::: RAW DATA
Definition v_from_token (loc s : string) : V string :=
  t ← v_min_length loc 1 s; vfield loc (normalize_swap_input_from_token t).

Definition validate_tokens (i : SwapIntent) : result exn unit :=
  raise_if (String.eqb (si_from_token i) (si_to_token i)) (ValueError "Swap tokens must be different.").

(** [validate_bridge_fields] and [validate_request_destination] *)
Definition validate_destination (to_chain : option string) (to_chain_id : option Z) : result exn unit :=
  match to_chain, to_chain_id with
  | Some name, Some cid =>
      chain ← get_chain_by_name settings name;
      raise_if (negb (cc_chain_id chain =? cid))
               (ValueError "to_chain and to_chain_id must refer to the same network.")
  | _, _ => Ok tt
  end.

Definition make_SwapIntent (wallet_id chain from_token to_token amount_in : string)
    (min_amount_out : option string) (max_slippage_bps : option Z)
    (provider_preference : option SwapProviderName) (recipient_address : option string)
    (idempotency_key : string) (to_chain : option string) (to_chain_id : option Z) : result exn SwapIntent :=
  v_model_with "SwapIntent"
    ((fun '(a, b, c, d, e, f, g, h, i, j, k, l) =>
        {| si_wallet_id := a; si_chain := b; si_from_token := c; si_to_token := d; si_amount_in := e;
           si_min_amount_out := f; si_max_slippage_bps := g; si_provider_preference := h;
           si_recipient_address := i; si_idempotency_key := j; si_to_chain := k; si_to_chain_id := l |}) <$>
       (v_min_length "wallet_id" 1 wallet_id ⊛ v_chain "chain" chain ⊛ v_from_token "from_token" from_token
        ⊛ v_address_field "to_token" to_token ⊛ v_min_length "amount_in" 1 amount_in
        ⊛ v_opt (v_min_length "min_amount_out" 1) min_amount_out
        ⊛ v_opt (v_bps "max_slippage_bps") max_slippage_bps ⊛ v_any provider_preference
        ⊛ v_opt (v_address_field "recipient_address") recipient_address
        ⊛ v_min_length "idempotency_key" 1 idempotency_key
        ⊛ v_opt (v_chain "to_chain") to_chain ⊛ v_opt (v_gt "to_chain_id" 0) to_chain_id))
    (fun i => _ ← validate_tokens i;
              _ ← validate_destination (si_to_chain i) (si_to_chain_id i); Ok i).

Definition validate_native_sell_fields (r : SwapQuoteRequest) : result exn unit :=
  canonical_native ← normalize_evm_address ZERO_ADDRESS;
  if String.eqb (sq_from_token r) canonical_native then
    _ ← raise_if (negb (sq_from_token_is_native r))
          (ValueError "from_token_is_native must be True when from_token is the canonical native placeholder.");
    raise_if (negb (isSome (sq_wrapped_from_token r)))
      (ValueError "wrapped_from_token is required when selling native currency.")
  else
    _ ← raise_if (sq_from_token_is_native r)
          (ValueError "from_token_is_native cannot be True for ERC-20 sell tokens.");
    raise_if (isSome (sq_wrapped_from_token r))
      (ValueError "wrapped_from_token must be omitted for ERC-20 sell tokens.").

Definition make_SwapQuoteRequest (wallet_id wallet_address chain : string) (chain_id : Z)
    (from_token to_token amount_in : string) (amount_in_raw : Z) (max_slippage_bps : option Z)
    (min_amount_out recipient_address : option string) (idempotency_key : string)
    (to_chain : option string) (to_chain_id : option Z) (from_token_is_native : bool)
    (wrapped_from_token : option string) : result exn SwapQuoteRequest :=
  v_model_with "SwapQuoteRequest"
    ((fun '(a, b, c, d, e, f, g, h, i, j, k, l, m, n, o, p) =>
        {| sq_wallet_id := a; sq_wallet_address := b; sq_chain := c; sq_chain_id := d; sq_from_token := e;
           sq_to_token := f; sq_amount_in := g; sq_amount_in_raw := h; sq_max_slippage_bps := i;
           sq_min_amount_out := j; sq_recipient_address := k; sq_idempotency_key := l; sq_to_chain := m;
           sq_to_chain_id := n; sq_from_token_is_native := o; sq_wrapped_from_token := p |}) <$>
       (v_min_length "wallet_id" 1 wallet_id ⊛ v_address_field "wallet_address" wallet_address
        ⊛ v_chain "chain" chain ⊛ v_gt "chain_id" 0 chain_id ⊛ v_from_token "from_token" from_token
        ⊛ v_address_field "to_token" to_token ⊛ v_min_length "amount_in" 1 amount_in
        ⊛ v_gt "amount_in_raw" 0 amount_in_raw ⊛ v_opt (v_bps "max_slippage_bps") max_slippage_bps
        ⊛ v_opt (v_min_length "min_amount_out" 1) min_amount_out
        ⊛ v_opt (v_address_field "recipient_address") recipient_address
        ⊛ v_min_length "idempotency_key" 1 idempotency_key
        ⊛ v_opt (v_chain "to_chain") to_chain ⊛ v_opt (v_gt "to_chain_id" 0) to_chain_id
        ⊛ v_any from_token_is_native ⊛ v_opt (v_address_field "wrapped_from_token") wrapped_from_token))
    (fun r => _ ← validate_destination (sq_to_chain r) (sq_to_chain_id r);
              _ ← validate_native_sell_fields r; Ok r).

Definition make_SwapRoute (provider : SwapProviderName) (route_id : string) (route_kind : SwapRouteKind)
    (from_chain_id to_chain_id : Z) (from_token to_token : string) (spender_address : option string)
    (steps : list string) : result exn SwapRoute :=
  v_model "SwapRoute"
    ((fun '(a, b, c, d, e, f, g, h, i) =>
        {| ro_provider := a; ro_route_id := b; ro_route_kind := c; ro_from_chain_id := d; ro_to_chain_id := e;
           ro_from_token := f; ro_to_token := g; ro_spender_address := h; ro_steps := i |}) <$>
       (v_any provider ⊛ v_min_length "route_id" 1 route_id ⊛ v_any route_kind
        ⊛ v_gt "from_chain_id" 0 from_chain_id ⊛ v_gt "to_chain_id" 0 to_chain_id
        ⊛ v_address_field "from_token" from_token ⊛ v_address_field "to_token" to_token
        ⊛ v_opt (v_address_field "spender_address") spender_address ⊛ v_any steps))
    no_after.

Definition validate_quote_consistency (q : SwapQuote) : result string unit :=
  let r := qu_request q in
  let ro := qu_route q in
  if negb (bool_decide (qu_provider q = ro_provider ro)) then Err "Quote provider must match route provider."
  else if negb (qu_amount_in_raw q =? sq_amount_in_raw r)
  then Err "Quote amount_in_raw must match the request amount."
  else if negb (ro_from_chain_id ro =? sq_chain_id r)
  then Err "Route source chain must match the request chain."
  else match sq_to_chain_id r with
       | None => if negb (ro_to_chain_id ro =? sq_chain_id r)
                 then Err "Route destination chain must match the request chain for same-chain quotes."
                 else Ok tt
       | Some c => if negb (ro_to_chain_id ro =? c)
                   then Err "Route destination chain must match the request destination chain." else Ok tt
       end ≫= fun _ : unit =>
  if negb (String.eqb (ro_from_token ro) (sq_from_token r))
  then Err "Route source token must match the request token."
  else if negb (String.eqb (ro_to_token ro) (sq_to_token r))
  then Err "Route destination token must match the request token."
  else if negb (String.eqb (qu_recipient_address q) (effective_recipient r))
  then Err "Quote recipient must match the request recipient."
  else Ok tt.

Definition make_SwapQuote (provider : SwapProviderName) (request : SwapQuoteRequest) (route : SwapRoute)
    (amount_in_raw expected_amount_out_raw : Z) (min_amount_out_raw slippage_bps : option Z)
    (expires_at : option datetime) (recipient_address : string) (raw_quote : dict) : result exn SwapQuote :=
  v_model "SwapQuote"
    ((fun '(a, b, c, d, e, f, g, h, i, j) =>
        {| qu_provider := a; qu_request := b; qu_route := c; qu_amount_in_raw := d;
           qu_expected_amount_out_raw := e; qu_min_amount_out_raw := f; qu_slippage_bps := g;
           qu_expires_at := h; qu_recipient_address := i; qu_raw_quote := j |}) <$>
       (v_any provider ⊛ v_any request ⊛ v_any route ⊛ v_gt "amount_in_raw" 0 amount_in_raw
        ⊛ v_gt "expected_amount_out_raw" 0 expected_amount_out_raw
        ⊛ v_opt (v_ge "min_amount_out_raw" 0) min_amount_out_raw ⊛ v_opt (v_bps "slippage_bps") slippage_bps
        ⊛ v_any (normalize_expiry <$> expires_at) ⊛ v_address_field "recipient_address" recipient_address
        ⊛ v_any raw_quote))
    validate_quote_consistency.

Definition make_SwapEVMTransaction (chain_id : Z) (to data : string) (value_wei : Z)
    : result exn SwapEVMTransaction :=
  v_model "SwapEVMTransaction"
    ((fun '(a, b, c, d) => {| sx_chain_id := a; sx_to := b; sx_data := c; sx_value_wei := d |}) <$>
       (v_gt "chain_id" 0 chain_id ⊛ v_address_field "to" to ⊛ v_hex "data" data
        ⊛ v_ge "value_wei" 0 value_wei))
    no_after.

Definition make_SwapTypedOrder (chain_id : Z) (typed_data : dict) (submit_url : option string)
    : result exn SwapTypedOrder :=
  v_model "SwapTypedOrder"
    ((fun '(a, b, c) => {| so_chain_id := a; so_typed_data := b; so_submit_url := c |}) <$>
       (v_gt "chain_id" 0 chain_id ⊛ v_nonempty_dict "typed_data" typed_data
        ⊛ v_opt (v_min_length "submit_url" 1) submit_url))
    no_after.

Definition validate_execution_payload (e : SwapExecution) : result string unit :=
  if negb (bool_decide (se_provider e = qu_provider (se_quote e)))
  then Err "Execution provider must match quote provider."
  else match se_execution_type e with
       | EVM_TRANSACTION =>
           match se_transaction e with
           | None => Err "EVM swap execution requires a transaction."
           | Some t => if negb (sx_chain_id t =? sq_chain_id (qu_request (se_quote e)))
                       then Err "Swap transaction chain_id must match the quote chain." else Ok tt
           end
       | EIP712_ORDER =>
           match se_order e with
           | None => Err "Typed order swap execution requires an order payload."
           | Some o => if negb (so_chain_id o =? sq_chain_id (qu_request (se_quote e)))
                       then Err "Swap order chain_id must match the quote chain." else Ok tt
           end
       | UNSUPPORTED_EXECUTION =>
           match se_unsupported_reason e with
           | Some r => if str_empty r then Err "Unsupported swap execution requires a reason." else Ok tt
           | None => Err "Unsupported swap execution requires a reason."
           end
       end.

Definition make_SwapExecution (provider : SwapProviderName) (execution_type : SwapExecutionType)
    (quote : SwapQuote) (transaction : option SwapEVMTransaction) (order : option SwapTypedOrder)
    (unsupported_reason : option string) (raw_execution : dict) : result exn SwapExecution :=
  v_model "SwapExecution"
    ((fun '(a, b, c, d, e, f, g) =>
        {| se_provider := a; se_execution_type := b; se_quote := c; se_transaction := d; se_order := e;
           se_unsupported_reason := f; se_raw_execution := g |}) <$>
       (v_any provider ⊛ v_any execution_type ⊛ v_any quote ⊛ v_any transaction ⊛ v_any order
        ⊛ v_opt (v_min_length "unsupported_reason" 1) unsupported_reason ⊛ v_any raw_execution))
    validate_execution_payload.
::::::
**TASK**
How many lines above contain the word "ValueError"? Answer with the number alone.

**FINISHED TASK**
6